ACTION ITEM — Each line that holds the word "Definition" counts once; give the total for the records below and nothing else.

EXTRACTED INFORMATION —
────────────────────────────────────────

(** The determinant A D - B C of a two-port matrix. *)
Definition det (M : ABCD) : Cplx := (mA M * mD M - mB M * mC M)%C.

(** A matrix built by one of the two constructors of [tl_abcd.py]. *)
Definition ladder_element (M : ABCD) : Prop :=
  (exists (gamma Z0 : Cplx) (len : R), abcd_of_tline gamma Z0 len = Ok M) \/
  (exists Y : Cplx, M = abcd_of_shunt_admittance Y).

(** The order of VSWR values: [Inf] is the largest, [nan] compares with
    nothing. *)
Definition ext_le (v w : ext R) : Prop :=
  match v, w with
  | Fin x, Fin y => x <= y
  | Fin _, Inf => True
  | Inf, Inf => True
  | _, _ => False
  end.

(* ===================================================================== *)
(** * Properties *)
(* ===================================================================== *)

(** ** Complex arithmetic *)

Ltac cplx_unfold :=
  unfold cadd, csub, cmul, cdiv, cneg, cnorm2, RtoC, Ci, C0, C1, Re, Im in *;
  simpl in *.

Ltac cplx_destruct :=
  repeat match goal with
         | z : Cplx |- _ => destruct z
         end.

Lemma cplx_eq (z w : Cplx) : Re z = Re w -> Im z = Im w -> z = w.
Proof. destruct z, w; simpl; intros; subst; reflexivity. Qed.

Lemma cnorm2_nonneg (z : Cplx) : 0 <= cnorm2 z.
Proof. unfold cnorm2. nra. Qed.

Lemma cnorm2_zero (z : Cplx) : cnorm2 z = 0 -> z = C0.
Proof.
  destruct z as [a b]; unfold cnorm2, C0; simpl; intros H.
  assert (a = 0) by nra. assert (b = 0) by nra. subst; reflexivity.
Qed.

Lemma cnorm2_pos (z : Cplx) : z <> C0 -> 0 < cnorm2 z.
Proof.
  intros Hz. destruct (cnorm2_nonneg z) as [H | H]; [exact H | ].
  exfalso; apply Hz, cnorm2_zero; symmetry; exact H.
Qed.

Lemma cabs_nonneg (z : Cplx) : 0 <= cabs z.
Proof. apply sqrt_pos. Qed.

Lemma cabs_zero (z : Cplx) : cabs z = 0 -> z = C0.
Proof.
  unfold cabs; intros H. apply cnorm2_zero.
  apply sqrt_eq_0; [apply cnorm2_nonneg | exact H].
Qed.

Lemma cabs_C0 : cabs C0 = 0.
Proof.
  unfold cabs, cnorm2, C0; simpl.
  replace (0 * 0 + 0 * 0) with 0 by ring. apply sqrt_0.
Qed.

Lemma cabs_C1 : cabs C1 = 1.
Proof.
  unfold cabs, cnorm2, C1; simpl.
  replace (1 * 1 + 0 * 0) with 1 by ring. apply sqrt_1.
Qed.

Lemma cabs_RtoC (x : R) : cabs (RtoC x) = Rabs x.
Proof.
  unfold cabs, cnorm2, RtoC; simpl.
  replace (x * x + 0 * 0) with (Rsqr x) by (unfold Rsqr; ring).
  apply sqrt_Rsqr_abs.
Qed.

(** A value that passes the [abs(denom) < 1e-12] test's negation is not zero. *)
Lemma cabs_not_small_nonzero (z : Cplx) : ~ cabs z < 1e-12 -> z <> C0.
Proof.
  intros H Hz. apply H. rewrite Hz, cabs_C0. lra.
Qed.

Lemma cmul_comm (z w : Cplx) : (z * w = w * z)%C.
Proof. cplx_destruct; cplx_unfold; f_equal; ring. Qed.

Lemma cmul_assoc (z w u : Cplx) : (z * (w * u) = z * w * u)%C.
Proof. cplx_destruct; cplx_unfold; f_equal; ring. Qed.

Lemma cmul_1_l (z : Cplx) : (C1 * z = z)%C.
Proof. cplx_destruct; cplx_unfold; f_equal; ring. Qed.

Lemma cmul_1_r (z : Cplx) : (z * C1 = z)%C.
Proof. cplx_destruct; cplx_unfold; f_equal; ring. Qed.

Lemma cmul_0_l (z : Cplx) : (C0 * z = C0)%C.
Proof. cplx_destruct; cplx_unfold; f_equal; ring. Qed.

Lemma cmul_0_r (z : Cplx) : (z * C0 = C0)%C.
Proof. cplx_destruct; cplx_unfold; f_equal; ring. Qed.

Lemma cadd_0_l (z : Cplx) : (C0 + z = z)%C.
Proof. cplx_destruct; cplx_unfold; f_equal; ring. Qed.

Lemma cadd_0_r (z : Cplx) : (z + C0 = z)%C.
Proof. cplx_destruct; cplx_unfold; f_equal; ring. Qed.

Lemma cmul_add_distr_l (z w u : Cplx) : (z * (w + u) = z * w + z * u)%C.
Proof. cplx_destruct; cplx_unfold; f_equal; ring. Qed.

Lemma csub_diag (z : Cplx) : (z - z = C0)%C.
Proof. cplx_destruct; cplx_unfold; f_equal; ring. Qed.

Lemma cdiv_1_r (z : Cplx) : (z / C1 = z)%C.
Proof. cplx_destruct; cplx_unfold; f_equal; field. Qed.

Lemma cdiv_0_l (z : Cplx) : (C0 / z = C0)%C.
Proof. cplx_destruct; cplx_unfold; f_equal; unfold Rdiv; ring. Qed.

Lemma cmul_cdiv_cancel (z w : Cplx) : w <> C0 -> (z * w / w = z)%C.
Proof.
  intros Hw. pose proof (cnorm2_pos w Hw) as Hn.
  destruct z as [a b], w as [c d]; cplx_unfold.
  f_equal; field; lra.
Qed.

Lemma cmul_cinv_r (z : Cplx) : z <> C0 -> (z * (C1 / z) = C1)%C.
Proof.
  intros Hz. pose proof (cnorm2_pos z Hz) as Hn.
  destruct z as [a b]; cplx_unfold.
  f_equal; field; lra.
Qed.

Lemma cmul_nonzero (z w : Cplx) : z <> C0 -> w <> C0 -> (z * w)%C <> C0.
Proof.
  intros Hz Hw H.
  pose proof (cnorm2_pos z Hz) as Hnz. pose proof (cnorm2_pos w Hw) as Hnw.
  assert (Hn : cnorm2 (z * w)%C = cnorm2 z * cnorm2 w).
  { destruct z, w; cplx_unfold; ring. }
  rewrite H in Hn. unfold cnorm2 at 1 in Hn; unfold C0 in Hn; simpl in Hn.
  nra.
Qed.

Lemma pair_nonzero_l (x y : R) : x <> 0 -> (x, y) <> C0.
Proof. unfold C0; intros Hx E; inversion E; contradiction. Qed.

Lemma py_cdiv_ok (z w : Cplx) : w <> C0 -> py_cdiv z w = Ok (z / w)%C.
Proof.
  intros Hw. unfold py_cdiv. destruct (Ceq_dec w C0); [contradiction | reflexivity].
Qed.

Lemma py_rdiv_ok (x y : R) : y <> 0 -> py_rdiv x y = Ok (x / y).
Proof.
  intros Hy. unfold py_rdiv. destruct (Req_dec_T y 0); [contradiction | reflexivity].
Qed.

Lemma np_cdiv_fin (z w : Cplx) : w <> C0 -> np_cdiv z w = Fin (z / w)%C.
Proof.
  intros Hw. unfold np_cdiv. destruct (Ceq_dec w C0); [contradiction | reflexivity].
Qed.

────────────────────────────────────────

RESPONSE — 3